Day 4: With less wind we were able to take on Strumble Head, from Abercastle to Fishguard harbour. The trip is normally done the other way as the water always flows west along Strumble but the tides made the reverse trip the only daylight option. The sails gave us a welcome push, with Ian using Clive’s boat and sail. Clive missed out here due to a chest infection and sadly had to return home over the weekend. A fine paddle round a challenging headland, at 20km.

Pembroke 2Day 5: Mario and Doug headed home but Adam and Sally had arrived, plus, Mike, Stewart and partner. Ian, Adam and Pete planned to do the Bishops and Clerks circuit, perhaps the test piece of the region. This was 27km which passes south of Ramsey and out to South Bishop Lighthouse, ferry gliding across the tide.
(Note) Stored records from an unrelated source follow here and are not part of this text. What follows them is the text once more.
Definition build_request (endpoint : list N) (options : Options) (b : Browser)
  : Request :=
  let token := getToken b in
  let headers :=
    opt_headers options
    ∪ {[ Register.js "Content-Type" := Register.js "application/json" ]} in
  let headers :=
    match token with
    | Some (c :: t) =>
        <[Register.js "Authorization" := Register.js "Bearer " ++ c :: t]> headers
    | _ => headers
    end in
  {| req_url := baseUrl ++ endpoint;
     req_method := opt_method options;
     req_headers := headers;
     req_body := opt_body options |}.

Definition request (endpoint : list N) (options : Options) (b : Browser)
  : Browser * Outcome :=
  match fetch (build_request endpoint options b) with
  | NetworkFailure => (b, ThrownOther)
  | Responded response =>
      if negb (ok response) then
        let detail := error_detail (json response) in
        let b := if (status response =? 401)%nat then removeToken b else b in
        (b, ThrownApiError detail (status response))
      else if (status response =? 204)%nat then (b, Returned (JObject []))
      else
        match json response with
        | Some data => (b, Returned data)
        | None => (b, ThrownOther)
        end
  end.

Definition credentials (email password : list N) : Json :=
  JObject [(Register.js "email", JString email);
           (Register.js "password", JString password)].

Definition post (body : option Json) : Options :=
  {| opt_method := Some (Register.js "POST"); opt_headers := ∅;
     opt_body := body |}.

Definition register (email password : list N) (b : Browser)
  : Browser * Outcome :=
  request (Register.js "/api/auth/register")
    (post (Some (credentials email password))) b.

Definition login (email password : list N) (b : Browser)
  : Browser * Outcome :=
  match request (Register.js "/api/auth/login")
          (post (Some (credentials email password))) b with
  | (b, Returned data) =>
      match get_field (Register.js "access_token") data with
      | TypeError => (b, ThrownOther)
      | token => (setToken (to_string token) b, Returned data)
      end
  | (b, thrown) => (b, thrown)
  end.

Definition dismissReflection (reflectionId : list N) (b : Browser)
  : Browser * Outcome :=
  request (Register.js "/api/reflections/" ++ reflectionId
           ++ Register.js "/dismiss")
    (post None) b.

End Client.

Definition logout (b : Browser) : Browser := removeToken b.

(** [!!this.getToken()]. *)
Definition isAuthenticated (b : Browser) : bool :=
  match getToken b with
  | Some (_ :: _) => true
  | _ => false
  end.

End Api.

(** ** Global state store ([lib/store]) *)

Module Store.

Record User := { user_id : list N; user_email : list N }.

(** The auth store.  Its persisted copy in [localStorage] is a copy of
    an earlier state of the store and is not modelled. *)
Record AuthState := { user : option User; isAuthenticated : bool }.

Definition auth_initial : AuthState :=
  {| user := None; isAuthenticated := false |}.

(** [!!user]. *)
Definition setUser (u : option User) (st : AuthState) : AuthState :=
  {| user := u;
     isAuthenticated := match u with Some _ => true | None => false end |}.

Definition login (u : User) (st : AuthState) : AuthState :=
  {| user := Some u; isAuthenticated := true |}.

(** [logout] also drops the access token from [localStorage] when
    there is a [window]. *)
Definition logout (b : Api.Browser) (st : AuthState)
  : Api.Browser * AuthState :=
  let b :=
    if Api.has_window b then
      {| Api.has_window := Api.has_window b;
         Api.localStorage := delete Api.ACCESS_TOKEN (Api.localStorage b) |}
    else b in
  (b, {| user := None; isAuthenticated := false |}).

Inductive AuthAction :=
| SetUser (u : option User)
| Login (u : User)
| Logout.

Definition auth_dispatch (s : Api.Browser * AuthState) (a : AuthAction)
  : Api.Browser * AuthState :=
  match a with
  | SetUser u => (fst s, setUser u (snd s))
  | Login u => (fst s, login u (snd s))
  | Logout => logout (fst s) (snd s)
  end.

(** An entry as the client holds it; [word_count] may be missing. *)
Record Entry := {
  entry_id : list N;
  entry_content : list N;
  entry_date : list N;
  word_count : option nat;
  entry_created_at : list N
}.

Record JournalState := {
  entries : list Entry;
  currentEntryId : option (list N);
  currentContent : list N;
  isSaving : bool;
  lastSaved : option Z
}.

Definition setEntries (l : list Entry) (st : JournalState) : JournalState :=
  {| entries := l; currentEntryId := currentEntryId st;
     currentContent := currentContent st; isSaving := isSaving st;
     lastSaved := lastSaved st |}.

(** [[entry, ...state.entries.filter(e => e.id !== entry.id)]]. *)
Definition addEntry (entry : Entry) (st : JournalState) : JournalState :=
  setEntries
    (entry :: filter (fun e => negb (Register.jsstring_eqb (entry_id e)
                                       (entry_id entry)))
                     (entries st))
    st.

Definition clearJournal (st : JournalState) : JournalState :=
  {| entries := []; currentEntryId := None; currentContent := [];
     isSaving := false; lastSaved := None |}.

Record Concept := {
  concept_id : list N;
  concept_name : list N;
  concept_description : list N;
  concept_source : list N;
  relevance_score : Q
}.

Record Reflection := {
  reflection_id : list N;
  content : list N;
  entries_analyzed : nat;
  date_range : list N;
  concepts : list Concept;
  confidence : list N;
  confidence_score : Q;
  disclaimer : list N;
  created_at : list N
}.

Record ReflectionState := {
  reflections : list Reflection;
  isLoading : bool
}.

Definition addReflection (r : Reflection) (st : ReflectionState)
  : ReflectionState :=
  {| reflections := r :: reflections st; isLoading := isLoading st |}.

(** [state.reflections.filter(r => r.id !== id)]; the pages filter
    their own lists the same way. *)
Definition without (id : list N) (l : list Reflection) : list Reflection :=
  filter (fun r => negb (Register.jsstring_eqb (reflection_id r) id)) l.

Definition removeReflection (id : list N) (st : ReflectionState)
  : ReflectionState :=
  {| reflections := without id (reflections st); isLoading := isLoading st |}.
Then turning north the route negotiates some chunky tide races past the ‘Clerks’ and up to North Bishop island where we stopped for a break. Saw three puffins and surprised a mother seal which was singing tunefully to her pup, until she noticed us. We returned via the Bitches and this was designated ‘best day trip ever’. Meanwhile, Clive organised one of his intro easy paddles for Stewart and Mike, covering 20km together with climbing over the substantial pebble ridge!Day 6: Ian and Adam planned a circuit of Ramsey, completing 17km in one and a half hours (normal time scale is 3 hours) The rest of us did some local exploring from Porth Clais in a fresh wind and covered just 8km.

Day 7: There was a general exodus, leaving Pete and Stewart with newly arrived Sarah and Jess. We discovered the nearby port of Solva which is sheltered, has good water access at most stages of the tide plus a cafe and loos. We spent time on rescue techniques and leadership skills, having first advised the Coastguard we would be creating some ‘dramas’. Towing, recovery from rocky zawns and leading groups created quite a few laughs. Pete played the tame idiot. (Easy)

Day 8: Weather was more clement and tides were on neaps so a good day to do the 17km Ramsey circumnavigation. Flows were less and it was a nice cruisy day, with lunch on the west facing beach.

Day 9: On our last day we returned to Solva to work some more on rescue and self rescue. The paddle float was a revelation. We landed onto and launched from a rocky shore, practiced rolling and re-entry and roll. The ‘cowboy’ rescue proved too difficult for most but was entertaining as well as strenuous. We came away agreeing that more and regular practice is essential. More laughs to come then.

In all a great trip which advanced all our knowledge and experience. Where next year?